Data provided:

Lemma operationsRunOperation_transfer op node blob (pm pm' : privateMessaging) :
  Operation.Type_ op = OpTypeDataExchangeSendBlob ->
  operationsRunOperation (opSendBlob op node blob) pm = (Ok tt, pm') ->
  exists w,
    TransferBLOB (Operation.ID op) (peerID node) (Blob.PayloadRef blob) (world pm)
    = (None, w) /\
    pm' = mkPrivateMessaging w
            (trace pm ++ [CallRunOperation (opSendBlob op node blob);
                          CallTransferBLOB (Operation.ID op) (peerID node)
                            (Blob.PayloadRef blob)]).
Proof.
  intros Ht. unfold operationsRunOperation. intros Hr.
  apply bind_Ok in Hr as (u & pm1 & Hlog & Hr). injection Hlog as _ <-.
  simpl in Hr. rewrite Ht in Hr. simpl in Hr.
  unfold RunOperation in Hr. simpl in Hr.
  unfold bind, log, modify, callE in Hr. simpl in Hr.
  destruct (TransferBLOB _ _ _ _) as [[e|] w]; simpl in Hr; [done|].
  injection Hr as <-. exists w. split; [done|]. simpl. by rewrite <- app_assoc.
Qed.

Lemma operationsRunOperation_send op node tw (pm pm' : privateMessaging) :
  Operation.Type_ op = OpTypeDataExchangeSendBatch ->
  operationsRunOperation (opSendBatch op node tw) pm = (Ok tt, pm') ->
  exists payload w,
    MarshalTransportWrapper tw = Ok payload /\
    SendMessage (Operation.ID op) (peerID node) payload (world pm) = (None, w) /\
    pm' = mkPrivateMessaging w
            (trace pm ++ [CallRunOperation (opSendBatch op node tw);
                          CallSendMessage (Operation.ID op) (peerID node) payload]).
Proof.
  intros Ht. unfold operationsRunOperation. intros Hr.
  apply bind_Ok in Hr as (u & pm1 & Hlog & Hr). injection Hlog as _ <-.
  simpl in Hr. rewrite Ht in Hr. simpl in Hr.
  unfold RunOperation in Hr. simpl in Hr.
  destruct (MarshalTransportWrapper tw) as [payload|e|]; [|done..].
  exists payload.
  unfold bind, log, modify, callE in Hr. simpl in Hr.
  destruct (SendMessage _ _ _ _) as [[e|] w]; simpl in Hr; [done|].
  injection Hr as <-. exists w. split; [done|]. split; [done|].
  simpl. by rewrite <- app_assoc.
Qed.

Lemma transferBlobs_chain txid node data :
  forall (pm pm' : privateMessaging),
  transferBlobs data txid node pm = (Ok tt, pm') ->
  chain (blobTransferred txid node) data pm pm'.
Proof.
  unfold transferBlobs.
  induction data as [|d data IH]; intros pm pm'.
  - by intros [= <-].
  - rewrite forRange_cons.
    match goal with
    | |- (let (_, _) := ?step in _) = _ -> _ =>
        destruct step as [[[]|e|] pm1] eqn:Hstep; [|done..]
    end.
    intros Hrest. apply IH in Hrest. exists pm1. split; [|done].
    clear IH Hrest. unfold blobTransferred.
    destruct (Data.Blob d) as [b|]; [|by injection Hstep as <-].
    destruct (BlobRef.Hash b) as [hash|]; [|done].
    apply bind_Ok in Hstep as (blob & pm2 & Hblob & Hstep).
    unfold call in Hblob.
    destruct (GetBlobMatchingHash (Some hash) (world pm)) as [rb w1] eqn:Hget.
    injection Hblob as -> <-.
    destruct blob as [blob|]; [|done].
    apply bind_Ok in Hstep as (op0 & pm3 & Hop & Hstep).
    apply bind_Ok in Hstep as (u & pm4 & Hadd & Hrun). destruct u.
    pose proof (newOperation_new _ _ _ _ _ _ Hop) as (_ & Htype & _).
    apply operationsRunOperation_transfer in Hrun as (w3 & Hcall & ->); [|done].
    exists hash, blob, w1,
      (addTransferBlobInputs op0 (Identity.ID node) (Blob.Hash blob)), pm4, w3.
    split; [done|]. split; [done|]. split; [|done].
    exact (addOrReuseOperation_added _ _ _
             (fun op => addTransferBlobInputs op (Identity.ID node) (Blob.Hash blob))
             _ _ _ _ Hop Hadd).
Qed.

Lemma sendToNode_sent tw localOrg node (pm pm' : privateMessaging) :
  sendToNode tw localOrg node pm = (Ok tt, pm') ->
  nodeSent tw localOrg node pm pm'.
Proof.
  unfold sendToNode, nodeSent.
  destruct (Equals (Identity.Parent node) (Identity.ID localOrg));
    [by intros [= <-]|].
  intros Hs.
  apply bind_Ok in Hs as (u & pm1 & Hblobs & Hs). destruct u.
  apply transferBlobs_chain in Hblobs.
  apply bind_Ok in Hs as (op0 & pm2 & Hop & Hs).
  apply bind_Ok in Hs as (u & pm3 & Hadd & Hrun). destruct u.
  pose proof (newOperation_new _ _ _ _ _ _ Hop) as (_ & Htype & _).
  apply operationsRunOperation_send in Hrun as (payload & w & Hm & Hcall & ->);
    [|done].
  exists pm1. split; [done|].
  eexists _, pm3, payload, w. split; [|done].
  exact (addOrReuseOperation_added _ _ _
           (fun op => addBatchSendInputs op (Identity.ID node) _ _)
           _ _ _ _ Hop Hadd).
Qed.

Lemma sendData_chain tw localOrg nodes :
  forall pma pmb : privateMessaging,
  forRange (fun (_ : unit) node => sendToNode tw localOrg node) nodes tt pma
  = (Ok tt, pmb) ->
  chain (nodeSent tw localOrg) nodes pma pmb.
Proof.
  induction nodes as [|node nodes IH]; intros pma pmb.
  - by intros [= <-].
  - rewrite forRange_cons.
    destruct (sendToNode tw localOrg node pma) as [[[]|e|] pm1] eqn:Hnode;
      [|done..].
    apply sendToNode_sent in Hnode. intros Hrest. apply IH in Hrest.
    by exists pm1.
Qed.


End privateMessaging_spec.

End privatemessaging_spec.

(** ** The operation handler and the batch dispatchers *)

Module privatemessaging_handlers_spec.

Import database identity operations dataexchange privatemessaging.
Import privatemessaging_handlers privatemessaging_spec.

Section handlers_spec.
Context {W : Type}.
Context `{!Codec} `{!parse.Text} `{!Runtime W} `{!database.Plugin W}.
Context `{!identity.Manager W} `{!operations.Manager W} `{!dataexchange.Plugin W}.
Context `{!GroupManager W} `{!Store W} `{!Submitter W}.

Abbreviation privateMessaging := (@privatemessaging.privateMessaging W).
Abbreviation PM := (@privatemessaging.PM W).

Lemma pm_call_Ok {A : Type} (f : W -> result A * W) (pm pm' : privateMessaging) a :
  call f pm = (Ok a, pm') ->
  exists w, f (world pm) = (Ok a, w) /\ pm' = setWorld w pm.
Proof.
  unfold call. destruct (f (world pm)) as [r w]. intros [= -> <-]. by exists w.
Qed.

Lemma pm_call_eq {A : Type} (f : W -> result A * W) (pm : privateMessaging) r w :
  f (world pm) = (r, w) -> call f pm = (r, setWorld w pm).
Proof. unfold call. by intros ->. Qed.

(** *** Preparing an operation again *)

(** X15. [PrepareOperation] rebuilds, from the blob transfer operation that
    [transferBlobs] recorded for a node and a blob, the prepared operation
    that [transferBlobs] ran, when the texts of the two inputs parse back
    and the store still has the node and the blob: the inputs are read
    under the names under which they were written. *)
Theorem PrepareOperation_sendBlob op node blob nodeID blobHash
    (pm : privateMessaging) w1 w2 :
  Operation.Type_ op = OpTypeDataExchangeSendBlob ->
  Identity.ID node = Some nodeID ->
  Blob.Hash blob = Some blobHash ->
  parse.ParseUUID (UUIDString (Some nodeID)) = Ok nodeID ->
  parse.ParseBytes32 (Bytes32String (Some blobHash)) = Ok blobHash ->
  GetIdentityByID (Some nodeID) (world pm) = (Ok (Some node), w1) ->
  GetBlobMatchingHash (Some blobHash) w1 = (Ok (Some blob), w2) ->
  let recorded := addTransferBlobInputs op (Identity.ID node) (Blob.Hash blob) in
  PrepareOperation recorded pm
  = (Ok (opSendBlob recorded node blob), setWorld w2 pm).
Proof.
  intros Htype Hid Hhash Hpu Hpb Hnode Hblob recorded.
  unfold PrepareOperation. subst recorded. simpl. rewrite Htype, Hid, Hhash.
  unfold retrieveSendBlobInputs, pure, bind at 1 2 3. simpl.
  rewrite Hpu, Hpb. simpl.
  unfold bind at 1. rewrite (pm_call_eq _ _ _ _ Hnode).
  unfold bind. by rewrite (pm_call_eq _ (setWorld w1 pm) _ _ Hblob).
Qed.

(** X16. From the batch send operation that [sendData] recorded with the hash
    of a group, [PrepareOperation] rebuilds a prepared operation for the
    same node, whose transport carries the group of that hash and the
    hydrated batch of the recorded identifier. *)
Theorem PrepareOperation_sendBatch op node nodeID groupHash batchID group bp batch
    (pm : privateMessaging) w1 w2 w3 w4 :
  Operation.Type_ op = OpTypeDataExchangeSendBatch ->
  Identity.ID node = Some nodeID ->
  parse.ParseUUID (UUIDString (Some nodeID)) = Ok nodeID ->
  parse.ParseBytes32 (Bytes32String (Some groupHash)) = Ok groupHash ->
  parse.ParseUUID (UUIDString (Some batchID)) = Ok batchID ->
  GetIdentityByID (Some nodeID) (world pm) = (Ok (Some node), w1) ->
  GetGroupByHash (Some groupHash) w1 = (Ok (Some group), w2) ->
  GetBatchByID (Some batchID) w2 = (Ok (Some bp), w3) ->
  HydrateBatch bp w3 = (Ok batch, w4) ->
  let recorded :=
    addBatchSendInputs op (Identity.ID node) (Some groupHash) (Some batchID) in
  PrepareOperation recorded pm
  = (Ok (opSendBatch recorded node (TransportWrapper.mk (Some group) batch)),
     setWorld w4 pm).
Proof.
  intros Htype Hid Hpu Hpg Hpb Hnode Hgroup Hbp Hbatch recorded.
  unfold PrepareOperation. subst recorded. simpl. rewrite Htype, Hid.
  unfold retrieveBatchSendInputs, pure, bind at 1 2 3 4. simpl.
  rewrite Hpu, Hpg, Hpb. simpl.
  unfold bind at 1. rewrite (pm_call_eq _ _ _ _ Hnode).
  unfold bind at 1. rewrite (pm_call_eq _ (setWorld w1 pm) _ _ Hgroup).
  unfold bind at 1. rewrite (pm_call_eq _ (setWorld w2 (setWorld w1 pm)) _ _ Hbp).
  unfold bind.
  by rewrite (pm_call_eq _ (setWorld w3 (setWorld w2 (setWorld w1 pm))) _ _ Hbatch).
Qed.

(** X17. A batch send operation recorded without a group, which is what
    [sendData] records for a pinned batch, whose transport carries no
    group, has the text of a nil hash as its group input. When that text
    does not parse as a hash, [PrepareOperation] fails with the error of
    the parser before it asks the store for anything. *)
Theorem PrepareOperation_sendBatch_no_group op nodeID batchID e
    (pm : privateMessaging) :
  Operation.Type_ op = OpTypeDataExchangeSendBatch ->
  parse.ParseUUID (UUIDString (Some nodeID)) = Ok nodeID ->
  parse.ParseBytes32 (Bytes32String None) = Err e ->
  PrepareOperation (addBatchSendInputs op (Some nodeID) None batchID) pm
  = (Err e, pm).
Proof.
  intros Htype Hpu Hpg.
  unfold PrepareOperation. simpl. rewrite Htype.
  unfold retrieveBatchSendInputs, pure, bind. simpl.
  by rewrite Hpu, Hpg.
Qed.
(** *** What the handler accepts and returns *)

#[local] Instance pm_keeps_trace_preorder {X : Type} (proj : privateMessaging -> X) :
  PreOrder (keeps proj).
Proof. split; [by intros ?|]. intros a b c Hab Hbc. unfold keeps in *. congruence. Qed.

Lemma pure_trace {A : Type} (r : result A) :
  preserves (keeps trace) (pure r : PM A).
Proof. by intros pm. Qed.

Lemma PrepareOperation_trace op :
  preserves (keeps trace) (PrepareOperation op : PM _).
Proof.
  unfold PrepareOperation, retrieveSendBlobInputs, retrieveBatchSendInputs.
  destruct (Operation.Type_ op);
    repeat first
      [ apply pm_call_trace
      | apply pure_trace
      | apply preserves_ret
      | apply preserves_fail
      | apply preserves_bind; [apply pm_keeps_trace_preorder| |intros ?]
      | match goal with
        | |- preserves _ (match ?x with _ => _ end) => destruct x
        | |- preserves _ (let '(_, _) := ?x in _) => destruct x
        end ].
Qed.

Work item: For the lines above, output exactly those from the line containing "apply operationsRunOperation_transfer in" through the line containing "eexists _, pm3, payload, w. split; [|done].", and skip the others.

Expected output:
    apply operationsRunOperation_transfer in Hrun as (w3 & Hcall & ->); [|done].
    exists hash, blob, w1,
      (addTransferBlobInputs op0 (Identity.ID node) (Blob.Hash blob)), pm4, w3.
    split; [done|]. split; [done|]. split; [|done].
    exact (addOrReuseOperation_added _ _ _
             (fun op => addTransferBlobInputs op (Identity.ID node) (Blob.Hash blob))
             _ _ _ _ Hop Hadd).
Qed.

Lemma sendToNode_sent tw localOrg node (pm pm' : privateMessaging) :
  sendToNode tw localOrg node pm = (Ok tt, pm') ->
  nodeSent tw localOrg node pm pm'.
Proof.
  unfold sendToNode, nodeSent.
  destruct (Equals (Identity.Parent node) (Identity.ID localOrg));
    [by intros [= <-]|].
  intros Hs.
  apply bind_Ok in Hs as (u & pm1 & Hblobs & Hs). destruct u.
  apply transferBlobs_chain in Hblobs.
  apply bind_Ok in Hs as (op0 & pm2 & Hop & Hs).
  apply bind_Ok in Hs as (u & pm3 & Hadd & Hrun). destruct u.
  pose proof (newOperation_new _ _ _ _ _ _ Hop) as (_ & Htype & _).
  apply operationsRunOperation_send in Hrun as (payload & w & Hm & Hcall & ->);
    [|done].
  exists pm1. split; [done|].
  eexists _, pm3, payload, w. split; [|done].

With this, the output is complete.